THE DATA:
───

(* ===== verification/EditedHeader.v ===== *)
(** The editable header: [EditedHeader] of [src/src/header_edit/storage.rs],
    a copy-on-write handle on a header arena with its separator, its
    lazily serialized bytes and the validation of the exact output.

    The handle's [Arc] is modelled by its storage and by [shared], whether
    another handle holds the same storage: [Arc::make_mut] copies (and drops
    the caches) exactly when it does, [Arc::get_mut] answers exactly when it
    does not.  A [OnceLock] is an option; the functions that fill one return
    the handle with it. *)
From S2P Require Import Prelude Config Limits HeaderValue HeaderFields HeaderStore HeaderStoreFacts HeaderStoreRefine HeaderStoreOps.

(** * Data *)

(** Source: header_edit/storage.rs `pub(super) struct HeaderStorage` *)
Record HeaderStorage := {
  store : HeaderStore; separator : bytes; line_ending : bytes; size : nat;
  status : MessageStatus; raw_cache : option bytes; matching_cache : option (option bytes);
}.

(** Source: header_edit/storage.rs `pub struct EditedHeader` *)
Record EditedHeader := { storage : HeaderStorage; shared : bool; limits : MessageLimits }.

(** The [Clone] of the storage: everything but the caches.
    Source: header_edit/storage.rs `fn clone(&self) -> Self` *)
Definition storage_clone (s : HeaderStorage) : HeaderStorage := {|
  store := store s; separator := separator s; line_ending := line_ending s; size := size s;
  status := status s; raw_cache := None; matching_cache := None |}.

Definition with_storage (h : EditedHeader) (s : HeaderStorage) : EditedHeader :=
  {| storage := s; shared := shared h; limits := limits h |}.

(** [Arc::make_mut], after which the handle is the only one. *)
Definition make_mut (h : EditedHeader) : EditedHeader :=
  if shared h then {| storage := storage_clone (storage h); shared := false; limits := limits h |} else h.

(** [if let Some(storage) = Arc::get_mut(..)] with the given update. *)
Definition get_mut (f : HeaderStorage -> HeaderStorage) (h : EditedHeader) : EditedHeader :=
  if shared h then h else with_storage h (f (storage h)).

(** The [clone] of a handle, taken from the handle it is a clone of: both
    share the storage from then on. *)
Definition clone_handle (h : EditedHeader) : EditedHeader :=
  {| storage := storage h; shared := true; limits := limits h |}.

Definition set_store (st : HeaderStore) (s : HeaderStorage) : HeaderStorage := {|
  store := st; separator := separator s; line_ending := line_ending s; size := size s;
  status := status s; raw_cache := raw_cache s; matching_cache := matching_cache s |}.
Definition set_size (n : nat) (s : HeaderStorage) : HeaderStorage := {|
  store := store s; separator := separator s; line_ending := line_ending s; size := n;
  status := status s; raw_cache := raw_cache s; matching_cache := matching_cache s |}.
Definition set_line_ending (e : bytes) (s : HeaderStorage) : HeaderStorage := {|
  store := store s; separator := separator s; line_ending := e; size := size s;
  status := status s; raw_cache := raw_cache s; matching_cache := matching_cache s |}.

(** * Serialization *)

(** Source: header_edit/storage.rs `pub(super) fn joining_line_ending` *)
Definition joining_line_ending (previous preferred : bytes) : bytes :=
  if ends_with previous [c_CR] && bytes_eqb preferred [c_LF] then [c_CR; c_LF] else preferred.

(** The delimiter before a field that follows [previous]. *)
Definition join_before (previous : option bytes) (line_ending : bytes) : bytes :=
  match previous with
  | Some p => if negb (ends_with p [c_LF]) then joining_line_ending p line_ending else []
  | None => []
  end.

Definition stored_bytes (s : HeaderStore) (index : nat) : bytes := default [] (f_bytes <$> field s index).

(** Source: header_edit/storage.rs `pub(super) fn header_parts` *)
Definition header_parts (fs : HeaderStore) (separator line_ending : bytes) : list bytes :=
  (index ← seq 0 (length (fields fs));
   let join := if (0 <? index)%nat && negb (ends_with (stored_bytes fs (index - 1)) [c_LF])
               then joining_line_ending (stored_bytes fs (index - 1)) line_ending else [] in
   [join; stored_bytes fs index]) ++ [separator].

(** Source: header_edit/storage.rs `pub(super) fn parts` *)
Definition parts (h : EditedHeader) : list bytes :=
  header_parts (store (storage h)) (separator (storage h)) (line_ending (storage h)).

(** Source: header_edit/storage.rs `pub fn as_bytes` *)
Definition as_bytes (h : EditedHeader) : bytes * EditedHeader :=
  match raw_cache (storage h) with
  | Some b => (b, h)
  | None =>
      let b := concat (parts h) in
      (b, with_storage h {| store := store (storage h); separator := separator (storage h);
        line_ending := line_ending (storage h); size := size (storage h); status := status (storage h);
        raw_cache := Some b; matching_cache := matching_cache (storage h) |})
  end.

───

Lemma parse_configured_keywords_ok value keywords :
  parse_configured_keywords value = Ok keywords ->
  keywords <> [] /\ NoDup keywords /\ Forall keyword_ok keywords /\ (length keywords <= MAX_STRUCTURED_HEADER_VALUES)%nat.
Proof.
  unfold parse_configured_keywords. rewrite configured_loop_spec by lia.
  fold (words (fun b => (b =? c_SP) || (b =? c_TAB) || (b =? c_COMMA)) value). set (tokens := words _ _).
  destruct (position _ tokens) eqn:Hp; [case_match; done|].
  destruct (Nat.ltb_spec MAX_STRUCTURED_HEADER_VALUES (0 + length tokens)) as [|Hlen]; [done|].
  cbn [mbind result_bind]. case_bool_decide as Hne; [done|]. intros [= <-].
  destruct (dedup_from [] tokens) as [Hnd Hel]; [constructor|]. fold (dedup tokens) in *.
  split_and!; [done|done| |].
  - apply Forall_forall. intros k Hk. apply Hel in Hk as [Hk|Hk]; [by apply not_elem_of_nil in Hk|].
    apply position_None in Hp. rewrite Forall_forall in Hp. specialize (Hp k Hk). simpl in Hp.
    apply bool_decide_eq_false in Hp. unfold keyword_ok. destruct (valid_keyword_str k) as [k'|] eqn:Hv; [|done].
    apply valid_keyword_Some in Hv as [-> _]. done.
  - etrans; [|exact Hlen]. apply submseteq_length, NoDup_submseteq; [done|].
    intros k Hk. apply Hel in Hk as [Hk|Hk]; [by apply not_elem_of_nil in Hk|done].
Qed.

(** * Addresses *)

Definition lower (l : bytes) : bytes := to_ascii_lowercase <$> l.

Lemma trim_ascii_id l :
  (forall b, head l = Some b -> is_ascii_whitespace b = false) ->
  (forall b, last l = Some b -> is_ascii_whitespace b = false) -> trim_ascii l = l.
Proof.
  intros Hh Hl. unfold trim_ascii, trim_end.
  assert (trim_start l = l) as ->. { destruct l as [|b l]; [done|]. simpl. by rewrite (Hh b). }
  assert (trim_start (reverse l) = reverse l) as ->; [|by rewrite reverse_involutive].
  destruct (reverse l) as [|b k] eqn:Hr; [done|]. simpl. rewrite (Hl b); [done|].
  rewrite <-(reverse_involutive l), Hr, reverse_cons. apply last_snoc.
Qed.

───

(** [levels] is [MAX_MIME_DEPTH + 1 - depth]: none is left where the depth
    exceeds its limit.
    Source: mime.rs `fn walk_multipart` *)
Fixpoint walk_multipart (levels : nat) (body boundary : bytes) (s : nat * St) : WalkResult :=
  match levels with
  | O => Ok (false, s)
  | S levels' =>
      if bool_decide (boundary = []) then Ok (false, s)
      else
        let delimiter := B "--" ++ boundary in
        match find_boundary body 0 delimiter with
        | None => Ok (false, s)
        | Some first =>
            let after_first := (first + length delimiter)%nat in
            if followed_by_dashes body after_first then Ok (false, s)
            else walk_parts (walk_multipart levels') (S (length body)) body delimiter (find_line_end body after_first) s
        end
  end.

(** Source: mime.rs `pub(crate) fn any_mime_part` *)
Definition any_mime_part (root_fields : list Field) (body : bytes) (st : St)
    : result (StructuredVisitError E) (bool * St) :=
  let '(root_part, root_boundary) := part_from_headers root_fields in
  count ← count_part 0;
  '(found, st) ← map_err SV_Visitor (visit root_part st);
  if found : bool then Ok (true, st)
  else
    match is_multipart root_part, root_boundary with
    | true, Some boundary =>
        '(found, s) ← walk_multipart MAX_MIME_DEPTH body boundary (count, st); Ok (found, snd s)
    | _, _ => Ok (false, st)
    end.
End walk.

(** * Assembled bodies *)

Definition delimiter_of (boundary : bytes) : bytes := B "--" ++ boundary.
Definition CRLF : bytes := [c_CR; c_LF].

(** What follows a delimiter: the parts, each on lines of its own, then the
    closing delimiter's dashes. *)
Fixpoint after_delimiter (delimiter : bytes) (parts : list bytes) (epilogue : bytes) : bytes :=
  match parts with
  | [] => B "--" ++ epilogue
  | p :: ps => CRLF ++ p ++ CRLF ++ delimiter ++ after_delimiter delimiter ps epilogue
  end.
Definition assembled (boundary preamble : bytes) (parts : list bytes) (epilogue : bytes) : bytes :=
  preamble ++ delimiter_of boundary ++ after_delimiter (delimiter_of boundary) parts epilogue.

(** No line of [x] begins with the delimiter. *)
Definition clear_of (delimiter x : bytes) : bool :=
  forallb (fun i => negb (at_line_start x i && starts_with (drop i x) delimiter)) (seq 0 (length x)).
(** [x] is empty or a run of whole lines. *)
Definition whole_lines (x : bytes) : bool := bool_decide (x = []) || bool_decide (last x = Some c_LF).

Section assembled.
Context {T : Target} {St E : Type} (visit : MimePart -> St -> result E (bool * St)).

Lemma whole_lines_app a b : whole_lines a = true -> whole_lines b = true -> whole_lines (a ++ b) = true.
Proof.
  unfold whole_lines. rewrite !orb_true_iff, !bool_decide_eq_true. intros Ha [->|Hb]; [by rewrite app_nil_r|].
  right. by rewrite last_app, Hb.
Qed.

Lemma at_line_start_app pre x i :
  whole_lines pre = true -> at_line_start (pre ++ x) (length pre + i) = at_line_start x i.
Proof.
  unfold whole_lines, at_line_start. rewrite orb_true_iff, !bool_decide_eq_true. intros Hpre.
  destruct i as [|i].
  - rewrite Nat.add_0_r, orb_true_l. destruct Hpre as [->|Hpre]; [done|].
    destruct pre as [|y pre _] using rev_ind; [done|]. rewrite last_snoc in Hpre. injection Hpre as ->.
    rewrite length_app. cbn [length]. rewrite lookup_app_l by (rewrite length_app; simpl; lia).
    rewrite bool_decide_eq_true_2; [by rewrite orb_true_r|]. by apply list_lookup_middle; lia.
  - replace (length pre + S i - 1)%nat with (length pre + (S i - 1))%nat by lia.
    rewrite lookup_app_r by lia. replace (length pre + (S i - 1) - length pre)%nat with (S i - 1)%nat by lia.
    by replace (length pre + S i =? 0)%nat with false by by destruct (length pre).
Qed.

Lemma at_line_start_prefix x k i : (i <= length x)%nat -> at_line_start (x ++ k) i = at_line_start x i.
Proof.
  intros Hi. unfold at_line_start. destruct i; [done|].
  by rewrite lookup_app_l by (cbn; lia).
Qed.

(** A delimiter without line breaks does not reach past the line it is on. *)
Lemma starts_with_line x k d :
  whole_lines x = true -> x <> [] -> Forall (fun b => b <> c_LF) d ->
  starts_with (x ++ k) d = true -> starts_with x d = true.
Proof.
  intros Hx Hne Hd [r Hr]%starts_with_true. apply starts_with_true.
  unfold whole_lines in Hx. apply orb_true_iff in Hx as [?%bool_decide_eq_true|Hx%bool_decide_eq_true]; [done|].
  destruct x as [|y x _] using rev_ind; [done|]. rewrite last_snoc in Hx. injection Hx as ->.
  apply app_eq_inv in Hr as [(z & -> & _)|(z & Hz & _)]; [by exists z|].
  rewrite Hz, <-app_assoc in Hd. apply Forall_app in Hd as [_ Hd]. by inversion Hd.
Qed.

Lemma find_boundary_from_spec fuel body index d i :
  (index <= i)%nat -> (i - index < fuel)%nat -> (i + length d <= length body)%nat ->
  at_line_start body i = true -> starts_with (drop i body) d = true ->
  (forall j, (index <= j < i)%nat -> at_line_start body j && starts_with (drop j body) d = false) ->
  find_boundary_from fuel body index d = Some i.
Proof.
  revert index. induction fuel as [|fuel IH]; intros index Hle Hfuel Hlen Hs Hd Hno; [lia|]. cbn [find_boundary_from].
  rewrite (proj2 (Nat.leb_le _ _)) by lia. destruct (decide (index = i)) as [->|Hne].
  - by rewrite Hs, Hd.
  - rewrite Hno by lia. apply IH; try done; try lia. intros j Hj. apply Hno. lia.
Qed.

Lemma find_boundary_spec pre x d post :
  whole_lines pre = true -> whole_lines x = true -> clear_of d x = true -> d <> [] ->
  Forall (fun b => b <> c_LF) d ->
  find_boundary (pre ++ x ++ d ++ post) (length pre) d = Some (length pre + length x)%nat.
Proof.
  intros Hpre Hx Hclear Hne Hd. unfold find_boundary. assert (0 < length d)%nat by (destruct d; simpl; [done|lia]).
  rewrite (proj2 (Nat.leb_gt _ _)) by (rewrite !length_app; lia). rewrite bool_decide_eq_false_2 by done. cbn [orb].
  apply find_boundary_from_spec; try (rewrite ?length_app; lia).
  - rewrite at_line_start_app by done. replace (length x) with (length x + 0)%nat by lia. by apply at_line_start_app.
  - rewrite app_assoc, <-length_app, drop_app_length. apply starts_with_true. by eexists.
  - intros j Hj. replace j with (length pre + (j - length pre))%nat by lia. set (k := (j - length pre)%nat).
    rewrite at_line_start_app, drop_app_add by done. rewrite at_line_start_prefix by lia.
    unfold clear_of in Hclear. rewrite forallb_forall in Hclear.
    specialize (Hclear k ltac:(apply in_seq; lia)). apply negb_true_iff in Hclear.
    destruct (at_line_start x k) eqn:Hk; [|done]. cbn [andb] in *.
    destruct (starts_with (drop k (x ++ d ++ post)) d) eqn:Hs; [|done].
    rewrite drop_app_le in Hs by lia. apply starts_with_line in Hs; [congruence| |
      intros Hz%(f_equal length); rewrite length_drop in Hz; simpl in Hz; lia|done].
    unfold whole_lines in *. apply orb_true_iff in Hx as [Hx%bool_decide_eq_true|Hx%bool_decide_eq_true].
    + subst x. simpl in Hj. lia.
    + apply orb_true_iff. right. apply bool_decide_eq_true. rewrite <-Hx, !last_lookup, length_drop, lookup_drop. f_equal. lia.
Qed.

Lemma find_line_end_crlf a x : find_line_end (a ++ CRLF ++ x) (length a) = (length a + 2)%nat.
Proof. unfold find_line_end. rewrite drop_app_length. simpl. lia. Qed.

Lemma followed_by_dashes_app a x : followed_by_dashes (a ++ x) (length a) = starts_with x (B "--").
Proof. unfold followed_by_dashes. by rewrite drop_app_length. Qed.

───

WORK INSTRUCTIONS: Wherever the string "count" appears in the data above, report the whole line.

RESPONSE:
  count ← count_part 0;
        '(found, s) ← walk_multipart MAX_MIME_DEPTH body boundary (count, st); Ok (found, snd s)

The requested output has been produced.